Jackson blasts Eminem’s parody
Published 9:00 pm Wednesday, October 13, 2004
Michael Jackson laughed along with fans at “Weird Al” Yankovic’s “Fat” video in 1988 that parodied the scrawny pop star as an obese foodaholic, but Jackson finds nothing funny in a new Eminem video lampooning him and is asking that music video outlets adhere to the song’s title and “Just Lose It.”
The video, showing the Detroit rapper in prosthetic makeup that makes him look like Jackson sitting on a bed with children dancing around him, is “offensive” to Jackson, said the singer’s publicist, Raymone Bain. She said reports that Jackson plans to sue Eminem were erroneous.
“Michael is very thick-skinned – a lot of people don’t know that,” Bain said Wednesday. “He has been spoofed over and over again, but he feels that Eminem crossed the line this time, and that it’s very demeaning and disrespectful.”
The BET channel stopped playing the video Tuesday, but it remains on the playlists at MTV, MTV2 and MTVU as of Wednesday, according to a spokeswoman for the music video channel. It has not aired on MTV’s sister channel, VH1.
“Just Lose It,” the first single from Eminem’s forthcoming album “Encore,” includes the lines: “Come here little kiddies, on my lap/Guess who’s back with a brand new rap?/And I don’t mean rap as in a new case of child investigation accusation.”
The record is one of the hottest in the country and is being played on mainstream pop radio stations nationwide. The “Just Lose It” video also has a reference to the 1984 incident in which Jackson’s hair caught fire while he was filming a Pepsi commercial and uses an opening that recalls Jackson’s video for his 1983 hit “Billie Jean.”
“I’ve never had a problem with Eminem,” Jackson said in call to a Los Angeles radio station Tuesday. “I’ve admired Eminem as an artist, and was shocked by this. The video was inappropriate and disrespectful to me, my children, my family and the community at large.”
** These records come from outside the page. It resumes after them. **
(* ===== verification/UtilsFacts.v ===== *)
(** * The routines of [utils.c] on strings and numbers against their
    specifications, and the cursor of [io.c]. *)
From S2P Require Import Prelude Mm Utils Io.

(** ** [itoa]: the decimal numeral. *)

(** The digits of [n], the most significant one first; none of a number that
    is not positive.  [fuel] bounds the number of digits. *)
Fixpoint numeral (fuel : nat) (n : Z) : list Z :=
  match fuel with
  | O => []
  | S fuel =>
      if bool_decide (n > 0) then numeral fuel (n / 10) ++ [n mod 10 + 48] else []
  end.

(** The number a numeral stands for. *)
Definition numeral_value (l : list Z) : Z := fold_left (λ acc c, acc * 10 + (c - 48)) l 0.

Lemma numeral_nonpos f n : n ≤ 0 → numeral f n = [].
Proof. destruct f; simpl; [done|]. intros. by rewrite bool_decide_false by lia. Qed.

(** A positive number within the fuel has a last digit. *)
Lemma numeral_step f n :
  0 < n < 10 ^ Z.of_nat f →
  ∃ f', f = S f' ∧ n / 10 < 10 ^ Z.of_nat f' ∧
        numeral f n = numeral f' (n / 10) ++ [n mod 10 + 48].
Proof.
  intros Hn. destruct f as [|f]; [simpl in Hn; lia|]. exists f. split; [done|]. split.
  - apply Z.div_lt_upper_bound; [lia|].
    rewrite Nat2Z.inj_succ, Z.pow_succ_r in Hn by lia. lia.
  - simpl. by rewrite bool_decide_true by lia.
Qed.

Lemma numeral_length f n : zlen (numeral f n) ≤ Z.of_nat f.
Proof.
  revert n. induction f as [|f IH]; intros n; simpl; [done|]. case_bool_decide; [|unfold zlen; simpl; lia].
  specialize (IH (n / 10)). unfold zlen in *. rewrite length_app. simpl. lia.
Qed.

Lemma numeral_value_snoc l c : numeral_value (l ++ [c]) = numeral_value l * 10 + (c - 48).
Proof. unfold numeral_value. by rewrite fold_left_app. Qed.

Lemma numeral_value_numeral f n : 0 ≤ n < 10 ^ Z.of_nat f → numeral_value (numeral f n) = n.
Proof.
  revert n. induction f as [|f IH]; intros n Hn.
  { change (10 ^ Z.of_nat 0) with 1 in Hn. assert (n = 0) as -> by lia. done. }
  destruct (decide (n = 0)) as [->|]; [by rewrite numeral_nonpos|].
  destruct (numeral_step (S f) n) as (f' & [= <-] & Hdiv & ->); [lia|].
  rewrite numeral_value_snoc, IH by (split; [apply Z.div_pos; lia|done]).
  pose proof (Z.div_mod n 10). lia.
Qed.

(** The characters are digits. *)
Lemma numeral_digits f n : Forall (λ c, 48 ≤ c ≤ 57) (numeral f n).
Proof.
  revert n. induction f as [|f IH]; intros n; simpl; [done|]. case_bool_decide; [|done].
  apply Forall_app. split; [done|]. apply Forall_singleton.
  pose proof (Z.mod_pos_bound n 10). lia.
Qed.

Lemma zlen_snoc {A} (l : list A) a : zlen (l ++ [a]) = zlen l + 1.
Proof. unfold zlen. rewrite length_app. simpl. lia. Qed.

(** The digits are written from the last one to the first: [J i s] holds when
    those from the [i]th on are written. *)
Section Itoa.
Context {S : Type} (num : Z) (wr : Z → Z → M S unit) (J : Z → S → Prop) (X : S → Prop).
Hypothesis num_int : num ≤ INT_MAX.
Hypothesis write_ok : ∀ i c s, zlookup (numeral 10 num) i = Some c → J (i + 1) s →
  wp (wr i c) s (λ _, J i) X.

Lemma wp_itoa s (Q : unit → S → Prop) :
  J (zlen (numeral 10 num)) s → (∀ s', J 0 s' → Q () s') → wp (itoa num wr) s Q X.
Proof using num_int write_ok.
  intros HJ HQ. unfold itoa. apply wp_bind.
  assert (num < 10 ^ Z.of_nat 10) as H10 by (unfold INT_MAX in *; simpl; lia).
  eapply (wp_loop_variant (λ n '(i, d) s', s' = s ∧ ∃ f, d < 10 ^ Z.of_nat f ∧
    n = zlen (numeral f d) ∧ i + n = zlen (numeral 10 num)) (zlen (numeral 10 num))).
  { split; [done|]. exists 10%nat. split_and!; [done|done|lia]. }
  { pose proof (numeral_length 10 num). unfold ITOA_FUEL. lia. }
  intros n [i d] s1 [-> (f & Hd & -> & Hi)]. split; [unfold zlen; lia|]. case_bool_decide.
  - apply wp_ret. destruct (numeral_step f d) as (f' & -> & Hd' & E); [lia|].
    rewrite E, zlen_snoc in *. exists (zlen (numeral f' (d / 10))). split; [lia|].
    split; [done|]. exists f'. rewrite Z.quot_div_nonneg by lia. split_and!; [done|done|lia].
  - apply wp_ret. rewrite numeral_nonpos in Hi by lia. change (zlen []) with 0 in Hi.
    replace i with (zlen (numeral 10 num)) by lia. clear i d f H Hd Hi.
    eapply (wp_loop_variant (λ n '(i, d) s', J i s' ∧ n = i ∧ ∃ f r, d < 10 ^ Z.of_nat f ∧
      i = zlen (numeral f d) ∧ numeral 10 num = numeral f d ++ r) (zlen (numeral 10 num))).
    { split_and!; [done|done|]. exists 10%nat, []. by rewrite app_nil_r. }
    { pose proof (numeral_length 10 num). unfold ITOA_FUEL. lia. }
    clear HJ s. intros n [i d] s (HJ & -> & f & r & Hd & -> & Hl). split; [unfold zlen; lia|].
    case_bool_decide as Hi.
    + assert (0 < d) as Hpos by (destruct (decide (0 < d)); [done|]; by rewrite numeral_nonpos in Hi by lia).
      destruct (numeral_step f d) as (f' & -> & Hd' & E); [lia|]. rewrite E in *.
      rewrite zlen_snoc in *. apply wp_bind. rewrite Z.rem_mod_nonneg by lia.
      replace (zlen (numeral f' (d / 10)) + 1 - 1) with (zlen (numeral f' (d / 10))) by lia.
      eapply wp_mono; [apply write_ok; [|done]| |done].
      { rewrite Hl, <-app_assoc. unfold zlen. rewrite zlookup_nat, lookup_app_r by lia.
        by rewrite Nat.sub_diag. }
      intros [] s' HJ'. apply wp_ret. exists (zlen (numeral f' (d / 10))). split; [lia|].
      split_and!; [done|done|]. exists f', ([d mod 10 + 48] ++ r).
      rewrite Z.quot_div_nonneg by lia. split_and!; [done|done|]. by rewrite Hl, <-app_assoc.
    + apply wp_ret, HQ. by replace 0 with (zlen (numeral f d)) by (unfold zlen in *; lia).
Qed.
End Itoa.

(** ** C strings.

    The characters [l], none of them null, followed by the null character. *)
Definition char_at (l : list Z) (i : Z) : Z := default 0 (zlookup l i).
Definition printable_chars (l : list Z) : Prop := Forall (λ c, 0 < c < 256) l.

(** [rd] reads the string [l] in the state [s]. *)
Definition reads_string {S} (rd : Z → M S Z) (l : list Z) (s : S) (X : S → Prop) : Prop :=
  ∀ i, 0 ≤ i ≤ zlen l → wp (rd i) s (λ c s', s' = s ∧ c = char_at l i) X.

Lemma char_at_inside l i :
  printable_chars l → 0 ≤ i < zlen l → ∃ c, zlookup l i = Some c ∧ char_at l i = c ∧ 0 < c < 256.
Proof.
  intros Hl Hi. destruct (zlookup_range _ _ Hi) as [c Hc]. exists c. unfold char_at. rewrite Hc.
  split_and!; [done|done|..]; apply zlookup_elem in Hc; eapply Forall_forall in Hl; naive_solver.
Qed.

Lemma char_at_end l : char_at l (zlen l) = 0.
Proof. unfold char_at. by rewrite zlookup_None by lia. Qed.

Lemma wp_strlen {S} (rd : Z → M S Z) l s (Q : Z → S → Prop) X :
  printable_chars l → zlen l ≤ 2 ^ 22 → reads_string rd l s X → Q (zlen l) s →
  wp (strlen rd) s Q X.
Proof.
  intros Hl Hlen Hrd HQ. unfold strlen.
  eapply (wp_loop (λ i s', s' = s ∧ 0 ≤ i ≤ zlen l) (λ i, zlen l - i)).
  { split; [done|]. unfold zlen. lia. }
  { unfold STRING_FUEL. rewrite Nat2Z.inj_succ, Z2Nat.id by lia. lia. }
  intros i s' [-> Hi]. split; [lia|]. apply wp_bind.
  eapply wp_mono; [by apply Hrd| |done]. intros c s' [-> ->].
  destruct (decide (i = zlen l)) as [->|].
  - rewrite char_at_end, bool_decide_false by auto. by apply wp_ret.
  - destruct (char_at_inside l i) as (c & _ & -> & ?); [done|lia|].
    rewrite bool_decide_true by lia. apply wp_ret. split; [split; [done|lia]|lia].
Qed.

(** The order of [strcmp]: lexicographic on unsigned characters. *)
Fixpoint string_compare (l1 l2 : list Z) : Z :=
  match l1, l2 with
  | [], [] => 0
  | [], _ :: _ => -1
  | _ :: _, [] => 1
  | a :: l1, b :: l2 =>
      if bool_decide (a = b) then string_compare l1 l2
      else if bool_decide (a < b) then -1 else 1
  end.

Lemma string_compare_eq l1 l2 : string_compare l1 l2 = 0 ↔ l1 = l2.
Proof.
  revert l2. induction l1 as [|a l1 IH]; intros [|b l2]; simpl; try done.
  repeat case_bool_decide; subst; [rewrite IH|..]; split; congruence.
Qed.

Lemma zlookup_cons {A} (a : A) l i : 0 ≤ i → zlookup (a :: l) (i + 1) = zlookup l i.
Proof.
  intros. unfold zlookup. rewrite !decide_True by lia.
  by replace (Z.to_nat (i + 1)) with (S (Z.to_nat i)) by lia.
Qed.
Lemma char_at_cons a l i : 0 ≤ i → char_at (a :: l) (i + 1) = char_at l i.
Proof. intros. unfold char_at. by rewrite zlookup_cons. Qed.
Lemma zlen_cons {A} (a : A) l : zlen (a :: l) = zlen l + 1.
Proof. unfold zlen. simpl. lia. Qed.

(** What [strcmp] has still to compare after [i] equal characters. *)
Lemma string_compare_from l1 l2 i :
  printable_chars l1 → printable_chars l2 → 0 ≤ i → i ≤ zlen l1 → i ≤ zlen l2 →
  (∀ j, 0 ≤ j < i → char_at l1 j = char_at l2 j) →
  string_compare l1 l2 =
  if bool_decide (char_at l1 i = char_at l2 i) then
    if bool_decide (char_at l1 i = 0) then 0 else string_compare l1 l2
  else if bool_decide (char_at l1 i < char_at l2 i) then -1 else 1.
Proof.
  revert l2 i. induction l1 as [|a l1 IH]; intros l2 i H1 H2 Hi Hi1 Hi2 Heq.
  - replace i with 0 in * by (unfold zlen in *; simpl in *; lia).
    destruct l2 as [|b l2]; [done|]. inversion H2; subst.
    unfold char_at. simpl. rewrite bool_decide_false, bool_decide_true by lia. done.
  - inversion H1 as [|?? Ha]; subst. destruct l2 as [|b l2].
    { replace i with 0 in * by (unfold zlen in *; simpl in *; lia).
      unfold char_at. simpl. rewrite !bool_decide_false by lia. done. }
    inversion H2 as [|?? Hb]; subst. destruct (decide (i = 0)) as [->|Hne].
    + unfold char_at. simpl. case_bool_decide; [|done]. by rewrite bool_decide_false by lia.
    + assert (a = b) as -> by (specialize (Heq 0 ltac:(lia)); by unfold char_at in Heq; simpl in Heq).
      rewrite zlen_cons in *. replace i with (i - 1 + 1) by lia.
      rewrite !char_at_cons by lia. simpl. rewrite bool_decide_true by done.
      apply IH; [done|done|lia|lia|lia|].
      intros j Hj. specialize (Heq (j + 1) ltac:(lia)). by rewrite !char_at_cons in Heq by lia.
Qed.

Lemma u8_char l i : printable_chars l → 0 ≤ i ≤ zlen l → u8 (char_at l i) = char_at l i.
Proof.
  intros Hl Hi. apply u8_small. destruct (decide (i = zlen l)) as [->|]; [by rewrite char_at_end|].
  destruct (char_at_inside l i) as (c & _ & -> & ?); [done|lia|lia].
Qed.

Lemma wp_strcmp {S} (rd1 rd2 : Z → M S Z) l1 l2 s (Q : Z → S → Prop) X :
  printable_chars l1 → printable_chars l2 → zlen l1 ≤ 2 ^ 22 →
  reads_string rd1 l1 s X → reads_string rd2 l2 s X → Q (string_compare l1 l2) s →
  wp (strcmp rd1 rd2) s Q X.
Proof.
  intros H1 H2 Hlen Hrd1 Hrd2 HQ. unfold strcmp.
  eapply (wp_loop (λ i s', s' = s ∧ 0 ≤ i ≤ zlen l1 ∧ i ≤ zlen l2 ∧
    ∀ j, 0 ≤ j < i → char_at l1 j = char_at l2 j) (λ i, zlen l1 - i)).
  { split_and!; [done|unfold zlen; lia..]. }
  { unfold STRING_FUEL. rewrite Nat2Z.inj_succ, Z2Nat.id by lia. lia. }
  intros i s' (-> & Hi1 & Hi2 & Heq). split; [lia|].
  apply wp_bind. eapply wp_mono; [by apply Hrd1| |done]. intros a s' [-> ->].
  apply wp_bind. eapply wp_mono; [by apply Hrd2; lia| |done]. intros b s' [-> ->].
  rewrite (string_compare_from l1 l2 i) in HQ by (done || lia).
  rewrite !u8_char by (done || lia).
  case_bool_decide as Hab; [|by case_bool_decide; apply wp_ret].
  case_bool_decide as Ha; apply wp_ret; [done|].
  assert (i ≠ zlen l1) by (intros ->; by rewrite char_at_end in Ha).
  assert (i ≠ zlen l2) by (intros ->; rewrite char_at_end in Hab; congruence).
  split; [|lia]. split_and!; [done|lia..|]. intros j Hj.
  destruct (decide (j = i)) as [->|]; [done|]. apply Heq. lia.
Qed.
A statement issued by BET chairman and founder Robert Johnson and posted on the channel’s Web site said: “BET pulled the video because we feel it is inappropriate to use our network to air a video disrespectful of Michael’s character, or that of any other celebrity.”
Bain said Jackson was pleased with BET’s decision and hopes other channels will do the same.
“We are sorry that BET made this decision,” the rapper’s label, Interscope Records, said in a statement issued Tuesday. The label used the occasion to plug his latest release, adding: “Eminem’s new album, ‘Encore,’ will be released on Nov. 16.”
Billboard’s director of charts, Geoff Mayfield, on Wednesday said “Eminem has tweaked people before. On his records he’s called out Christina Aguilera, ‘N Sync and Moby, so it’s not a huge surprise that he would tweak someone else either with his lyrics or a video.
“It all plays in Eminem’s favor,” Mayfield added, “since his fans already know he’s capable of throwing a slap here and there, against those with whom he feels he has issues. This is already acceptable behavior for his fan base, and might even be something that galvanizes his fans.”
Eminem, whose albums have sold more than 28 million copies in the United States, according to Nielsen SoundScan, and garnered him nine Grammy Awards and a best-song Oscar, has frequently been at the center of controversy for his provocative lyrics, some of which have been criticized as homophobic and misogynistic.
Jackson, meanwhile, has been indicted by a grand jury in Santa Barbara County on four counts of committing lewd acts on a child under 14, one count of attempting a lewd act and four counts of providing an intoxicant to a child for the purpose of sexual seduction. He is free on $3 million bail and is awaiting trial.